What do the scientific studies say about some of these treatments? Echinacea use has no significant effect on the length or severity of colds. Zinc lozenges do reduce the length and severity of colds. Testing has not supported the claim that Airborne, a vitamin mixture, cures or prevents colds.
Besides possibly wasting one's money, what is the harm in trying or believing in alternative medical treatments? Someone might argue that if nothing else, one derives the placebo effect from a medication that has no other effect. And that is worth something, especially if it makes my cold feel better.
But there are several other more serious harms that could result from untested medical therapies. First, these remedies are not cheap. You're not just wasting a little money when a treatment doesn't actually work, you may have had to spend $50, or $100 or more on it. In a recent case in Sacramento, a woman with chronic pain had paid over $3,000 for a questionable "pain reduction" machine. Thieves stole the machine from her office. People in the community offered their support after her story was on the news and bought her another one. What was portrayed as an example of human charity and compassion at work on the news was actually a $6,000 waste of money. Second, many of these diet supplements and alternative treatments have not been thoroughly tested by the FDA or clinicians for safety.
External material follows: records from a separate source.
(* ===== verification/RpcConvert.v ===== *)
(** * Messages on the wire: [rpc/convert.go]

    The conversions between the structs of the program and the messages of
    proto/gmeow/v1/common.proto and filestore.proto, in both directions.  A
    message field that points to another message is an [option]; the getters of
    the generated code read a nil message as its zero value.  The JSON of
    dynamic maps and the RFC 3339 text of times are the class [Codec]. *)

From stdpp Require Import countable options.
From S2P Require Import Prelude GoLib GoText Contracts Meta Jobs SourceService.

Local Open Scope Z_scope.

Module Pb.
Import Source.

(** ** Results *)

Abbreviation Res A := (GoError + A)%type.

#[export] Instance Res_ret : MRet (sum GoError) := fun A a => inr a.
#[export] Instance Res_bind : MBind (sum GoError) := fun A B f m =>
  match m with inl e => inl e | inr a => f a end.

Definition wrap {A} (msg : string) (m : Res A) : Res A :=
  match m with inl e => inl (ErrWrap msg e) | inr a => inr a end.

(** [for _, x := range l { y, err := f(x); ...; out = append(out, y) }]. *)
Fixpoint mapE {A B} (f : A -> Res B) (l : list A) : Res (list B) :=
  match l with
  | [] => mret []
  | x :: r => y ← f x; ys ← mapE f r; mret (y :: ys)
  end.

(** ** Integers *)

(** [int32(z)] keeps the low 32 bits. *)
Definition int32 (z : Z) : Z := (z + 2 ^ 31) mod 2 ^ 32 - 2 ^ 31.

Definition clampInt32 (value : Z) : Z :=
  if 2 ^ 31 - 1 <? value then 2 ^ 31 - 1 else if value <? - 2 ^ 31 then - 2 ^ 31 else int32 value.

Definition clampNonNegativeInt32 (value : Z) : Z := if value <? 0 then 0 else clampInt32 value.

Definition fits32 (z : Z) : bool := (- 2 ^ 31 <=? z) && (z <? 2 ^ 31).

(** ** JSON values *)

(** The bytes of valid UTF-8. *)
Fixpoint validUTF8 (l : list N) : bool :=
  let cont c := (128 <=? c)%N && (c <=? 191)%N in
  let between lo b hi := (lo <=? b)%N && (b <=? hi)%N in
  match l with
  | [] => true
  | b :: r =>
      if (b <? 128)%N then validUTF8 r else
      match r with
      | [] => false
      | c1 :: r1 =>
          if between 194 b 223 then cont c1 && validUTF8 r1 else
          match r1 with
          | [] => false
          | c2 :: r2 =>
              if (b =? 224)%N then between 160 c1 191 && cont c2 && validUTF8 r2
              else if (b =? 237)%N then between 128 c1 159 && cont c2 && validUTF8 r2
              else if between 225 b 239 then cont c1 && cont c2 && validUTF8 r2 else
              match r2 with
              | [] => false
              | c3 :: r3 =>
                  ((b =? 240)%N && between 144 c1 191 || between 241 b 243 && cont c1 || (b =? 244)%N && between 128 c1 143) &&
                  cont c2 && cont c3 && validUTF8 r3
              end
          end
      end
  end%N.

Definition text (s : string) : bool := validUTF8 (map Ascii.N_of_ascii (str_bytes s)).

(** A [float64] in lowest terms. *)
Definition float64 (num : Z) (den : positive) : bool :=
  (Z.abs num <=? 2 ^ 53) && (2 ^ Z.log2 (Zpos den) =? Zpos den) && (Zpos den <=? 2 ^ 1074) && ((Zpos den =? 1) || Z.odd num).

(** The instants that RFC 3339 can write: years 0 to 9999, without the zero time. *)
Definition writable (t : Time) : bool := (-62167219200 * 10 ^ 9 <=? t) && (t <? 253402300800 * 10 ^ 9) && negb (isZero t).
We do not know the long term effects of the drugs, we do not fully understand their side effects, we do not have reliable data about safe or effective dosages, we do not know how they may interact with other drugs, we don't know what's really in the pills because they are not as closely regulated, and people often do not tell their doctors that they are taking them. The manufacturers have proven themselves to be unscrupulous, and the FDA is not able to do careful monitoring of contents. So you are taking significant risks with your own health and safety. And you may be endangering others. Health food stores often sell a variety of herbal remedies that they recommend to pregnant women for morning sickness, pregnancy discomforts, cramps, or sleeplessness. There are even herbal remedies that are suggested by advocates for the overdue mother-to-be to induce or accelerate labor. The danger is that we do not have good information about the possible effects of such drugs on a fetus, and the development of the fetus, especially during the first trimester, is extremely sensitive and vulnerable. So taking alternative medical therapies is not as cheap or harmless as one might think.